*** Opening Data records ***

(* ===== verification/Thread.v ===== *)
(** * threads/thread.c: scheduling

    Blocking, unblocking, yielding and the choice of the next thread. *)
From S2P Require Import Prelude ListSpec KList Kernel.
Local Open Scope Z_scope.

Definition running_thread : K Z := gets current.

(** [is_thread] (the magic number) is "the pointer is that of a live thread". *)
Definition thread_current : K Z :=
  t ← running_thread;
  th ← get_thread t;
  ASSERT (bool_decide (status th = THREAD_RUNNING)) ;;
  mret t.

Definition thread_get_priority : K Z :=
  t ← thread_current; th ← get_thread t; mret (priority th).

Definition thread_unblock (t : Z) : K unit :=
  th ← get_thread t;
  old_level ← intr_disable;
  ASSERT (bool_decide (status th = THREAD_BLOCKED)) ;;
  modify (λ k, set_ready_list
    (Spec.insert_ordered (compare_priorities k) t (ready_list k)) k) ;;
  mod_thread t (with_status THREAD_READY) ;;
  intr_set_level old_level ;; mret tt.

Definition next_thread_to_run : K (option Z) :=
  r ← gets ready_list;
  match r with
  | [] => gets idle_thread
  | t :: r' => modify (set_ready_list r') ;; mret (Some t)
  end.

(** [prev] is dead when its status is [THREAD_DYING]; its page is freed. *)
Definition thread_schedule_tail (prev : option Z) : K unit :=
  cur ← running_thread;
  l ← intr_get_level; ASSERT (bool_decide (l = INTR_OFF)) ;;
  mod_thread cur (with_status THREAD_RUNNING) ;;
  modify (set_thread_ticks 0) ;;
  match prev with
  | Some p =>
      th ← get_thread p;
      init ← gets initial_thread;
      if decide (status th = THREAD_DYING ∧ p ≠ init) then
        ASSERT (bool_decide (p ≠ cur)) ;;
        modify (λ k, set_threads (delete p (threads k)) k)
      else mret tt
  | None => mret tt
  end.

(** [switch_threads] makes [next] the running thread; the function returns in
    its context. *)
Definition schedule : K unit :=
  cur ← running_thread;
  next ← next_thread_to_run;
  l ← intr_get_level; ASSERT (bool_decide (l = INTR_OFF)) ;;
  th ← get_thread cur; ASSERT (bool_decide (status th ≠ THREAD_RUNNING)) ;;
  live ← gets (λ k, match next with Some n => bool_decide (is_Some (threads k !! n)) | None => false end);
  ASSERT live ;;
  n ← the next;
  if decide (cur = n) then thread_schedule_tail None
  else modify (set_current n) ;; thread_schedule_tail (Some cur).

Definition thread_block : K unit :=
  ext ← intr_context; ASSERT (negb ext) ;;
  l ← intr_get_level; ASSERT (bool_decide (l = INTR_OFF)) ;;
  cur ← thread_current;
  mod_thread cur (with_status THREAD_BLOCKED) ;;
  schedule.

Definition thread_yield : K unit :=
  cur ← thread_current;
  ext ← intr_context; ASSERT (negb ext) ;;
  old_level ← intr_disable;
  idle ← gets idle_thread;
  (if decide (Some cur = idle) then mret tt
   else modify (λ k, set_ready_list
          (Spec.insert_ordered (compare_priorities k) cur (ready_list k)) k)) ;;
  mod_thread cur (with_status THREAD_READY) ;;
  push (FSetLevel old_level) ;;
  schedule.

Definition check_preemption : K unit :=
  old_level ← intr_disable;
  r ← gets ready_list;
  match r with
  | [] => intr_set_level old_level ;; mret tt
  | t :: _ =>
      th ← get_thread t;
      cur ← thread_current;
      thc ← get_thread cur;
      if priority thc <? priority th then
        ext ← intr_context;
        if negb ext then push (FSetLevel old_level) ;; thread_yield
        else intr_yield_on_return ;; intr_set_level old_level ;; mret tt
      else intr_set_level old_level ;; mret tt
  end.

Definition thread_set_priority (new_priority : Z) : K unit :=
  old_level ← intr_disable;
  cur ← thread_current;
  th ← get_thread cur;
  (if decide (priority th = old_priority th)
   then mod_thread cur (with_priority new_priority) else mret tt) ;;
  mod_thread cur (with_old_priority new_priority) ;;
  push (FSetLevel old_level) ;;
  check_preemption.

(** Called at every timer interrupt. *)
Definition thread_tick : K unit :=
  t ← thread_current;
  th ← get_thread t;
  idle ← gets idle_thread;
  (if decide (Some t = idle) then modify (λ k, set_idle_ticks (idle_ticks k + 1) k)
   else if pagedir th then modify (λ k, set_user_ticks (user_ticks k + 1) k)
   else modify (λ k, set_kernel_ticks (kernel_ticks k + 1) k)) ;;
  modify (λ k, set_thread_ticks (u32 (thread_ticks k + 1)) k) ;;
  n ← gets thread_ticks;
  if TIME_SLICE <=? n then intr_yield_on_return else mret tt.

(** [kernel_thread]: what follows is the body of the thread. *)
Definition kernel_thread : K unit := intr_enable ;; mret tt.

*** Closing Data records ***
*** Opening Data records ***

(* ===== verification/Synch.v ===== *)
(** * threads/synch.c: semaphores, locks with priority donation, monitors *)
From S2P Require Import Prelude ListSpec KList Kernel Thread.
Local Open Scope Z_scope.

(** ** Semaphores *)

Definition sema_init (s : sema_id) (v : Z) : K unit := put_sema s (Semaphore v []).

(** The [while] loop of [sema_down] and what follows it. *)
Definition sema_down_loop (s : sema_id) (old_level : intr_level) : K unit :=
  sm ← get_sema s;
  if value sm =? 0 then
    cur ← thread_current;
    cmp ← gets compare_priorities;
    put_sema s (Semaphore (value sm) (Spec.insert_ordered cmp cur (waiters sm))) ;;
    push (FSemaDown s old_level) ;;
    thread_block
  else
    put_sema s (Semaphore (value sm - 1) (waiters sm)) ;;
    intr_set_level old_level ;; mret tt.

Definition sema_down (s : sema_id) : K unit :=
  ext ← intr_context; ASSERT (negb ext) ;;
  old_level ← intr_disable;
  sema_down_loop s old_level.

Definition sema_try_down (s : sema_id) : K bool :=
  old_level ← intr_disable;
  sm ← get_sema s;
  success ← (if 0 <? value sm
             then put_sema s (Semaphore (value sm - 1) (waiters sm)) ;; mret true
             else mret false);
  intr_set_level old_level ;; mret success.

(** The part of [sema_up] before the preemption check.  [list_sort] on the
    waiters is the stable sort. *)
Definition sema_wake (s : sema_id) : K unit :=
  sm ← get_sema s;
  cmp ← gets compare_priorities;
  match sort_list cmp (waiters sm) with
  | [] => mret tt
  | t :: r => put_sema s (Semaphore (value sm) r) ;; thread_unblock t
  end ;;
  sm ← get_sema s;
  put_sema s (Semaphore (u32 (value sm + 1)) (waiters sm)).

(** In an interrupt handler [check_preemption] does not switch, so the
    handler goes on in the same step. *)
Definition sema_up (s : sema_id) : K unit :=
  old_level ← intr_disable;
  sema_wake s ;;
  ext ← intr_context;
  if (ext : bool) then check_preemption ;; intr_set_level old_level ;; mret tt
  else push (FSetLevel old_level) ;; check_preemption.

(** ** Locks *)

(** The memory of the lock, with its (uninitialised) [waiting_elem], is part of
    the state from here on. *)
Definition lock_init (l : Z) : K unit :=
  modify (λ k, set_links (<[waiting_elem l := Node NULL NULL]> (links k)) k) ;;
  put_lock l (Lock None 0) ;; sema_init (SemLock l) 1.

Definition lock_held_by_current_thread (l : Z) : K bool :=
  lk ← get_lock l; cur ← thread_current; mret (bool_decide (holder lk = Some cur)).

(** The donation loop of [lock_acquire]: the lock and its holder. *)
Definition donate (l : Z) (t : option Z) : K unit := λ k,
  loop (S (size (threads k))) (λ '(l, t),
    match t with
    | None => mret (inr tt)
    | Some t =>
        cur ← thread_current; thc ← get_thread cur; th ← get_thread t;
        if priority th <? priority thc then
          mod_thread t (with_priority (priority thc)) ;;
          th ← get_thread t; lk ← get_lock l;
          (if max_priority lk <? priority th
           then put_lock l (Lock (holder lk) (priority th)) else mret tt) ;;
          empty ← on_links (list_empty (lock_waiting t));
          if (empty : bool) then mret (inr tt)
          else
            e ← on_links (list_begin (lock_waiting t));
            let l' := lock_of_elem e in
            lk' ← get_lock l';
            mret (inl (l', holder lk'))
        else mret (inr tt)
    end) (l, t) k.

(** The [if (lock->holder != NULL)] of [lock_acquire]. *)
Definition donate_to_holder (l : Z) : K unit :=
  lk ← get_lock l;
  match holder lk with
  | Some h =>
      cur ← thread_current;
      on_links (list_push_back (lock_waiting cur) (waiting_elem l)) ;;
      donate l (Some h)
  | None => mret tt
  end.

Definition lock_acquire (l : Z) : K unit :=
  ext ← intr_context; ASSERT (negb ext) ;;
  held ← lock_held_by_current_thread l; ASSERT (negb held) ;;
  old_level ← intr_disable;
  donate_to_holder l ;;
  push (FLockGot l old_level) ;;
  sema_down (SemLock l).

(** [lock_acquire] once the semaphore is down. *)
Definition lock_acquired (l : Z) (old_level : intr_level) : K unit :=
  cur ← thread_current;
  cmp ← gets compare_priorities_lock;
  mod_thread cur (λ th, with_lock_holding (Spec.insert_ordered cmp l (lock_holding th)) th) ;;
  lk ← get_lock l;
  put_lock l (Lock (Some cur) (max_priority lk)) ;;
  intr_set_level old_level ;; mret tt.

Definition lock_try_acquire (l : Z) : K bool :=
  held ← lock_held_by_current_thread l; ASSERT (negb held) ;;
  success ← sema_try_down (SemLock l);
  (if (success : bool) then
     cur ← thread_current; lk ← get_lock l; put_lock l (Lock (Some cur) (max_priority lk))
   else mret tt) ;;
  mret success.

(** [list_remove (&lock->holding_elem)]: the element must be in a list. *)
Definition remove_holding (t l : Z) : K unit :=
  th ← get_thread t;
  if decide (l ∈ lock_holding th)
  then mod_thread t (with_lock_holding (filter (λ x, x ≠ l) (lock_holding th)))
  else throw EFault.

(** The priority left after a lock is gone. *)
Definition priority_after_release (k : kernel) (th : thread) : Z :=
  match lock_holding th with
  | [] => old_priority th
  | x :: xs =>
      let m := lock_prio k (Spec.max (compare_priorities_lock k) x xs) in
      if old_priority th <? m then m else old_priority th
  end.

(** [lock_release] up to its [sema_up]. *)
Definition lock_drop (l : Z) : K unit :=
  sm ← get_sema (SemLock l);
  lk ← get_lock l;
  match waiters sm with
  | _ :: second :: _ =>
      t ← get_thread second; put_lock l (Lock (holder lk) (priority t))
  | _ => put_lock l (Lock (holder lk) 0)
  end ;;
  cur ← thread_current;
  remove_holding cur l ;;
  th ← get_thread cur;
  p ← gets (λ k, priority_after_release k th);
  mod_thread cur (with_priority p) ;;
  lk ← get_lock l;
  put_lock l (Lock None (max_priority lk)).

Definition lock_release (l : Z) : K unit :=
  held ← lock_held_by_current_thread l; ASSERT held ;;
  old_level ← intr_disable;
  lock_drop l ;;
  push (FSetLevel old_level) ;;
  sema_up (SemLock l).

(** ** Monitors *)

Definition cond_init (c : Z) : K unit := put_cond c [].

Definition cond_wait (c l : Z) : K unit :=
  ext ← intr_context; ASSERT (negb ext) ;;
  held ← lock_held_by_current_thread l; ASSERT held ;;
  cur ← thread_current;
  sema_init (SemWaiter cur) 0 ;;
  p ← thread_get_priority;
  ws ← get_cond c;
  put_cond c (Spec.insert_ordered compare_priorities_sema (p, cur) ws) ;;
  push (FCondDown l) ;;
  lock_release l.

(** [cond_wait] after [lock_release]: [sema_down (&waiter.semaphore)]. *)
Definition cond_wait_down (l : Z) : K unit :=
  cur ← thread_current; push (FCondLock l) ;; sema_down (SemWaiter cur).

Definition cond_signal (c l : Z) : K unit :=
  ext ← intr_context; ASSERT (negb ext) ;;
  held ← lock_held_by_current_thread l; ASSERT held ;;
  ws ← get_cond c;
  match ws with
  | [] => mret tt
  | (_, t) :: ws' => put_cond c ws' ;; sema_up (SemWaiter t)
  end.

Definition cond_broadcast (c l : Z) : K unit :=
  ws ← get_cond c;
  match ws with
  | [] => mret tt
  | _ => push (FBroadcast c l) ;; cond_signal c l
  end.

*** Closing Data records ***

### What to work on
Please copy every line of the records above in which "NULL" appears.

### Response
  modify (λ k, set_links (<[waiting_elem l := Node NULL NULL]> (links k)) k) ;;
(** The [if (lock->holder != NULL)] of [lock_acquire]. *)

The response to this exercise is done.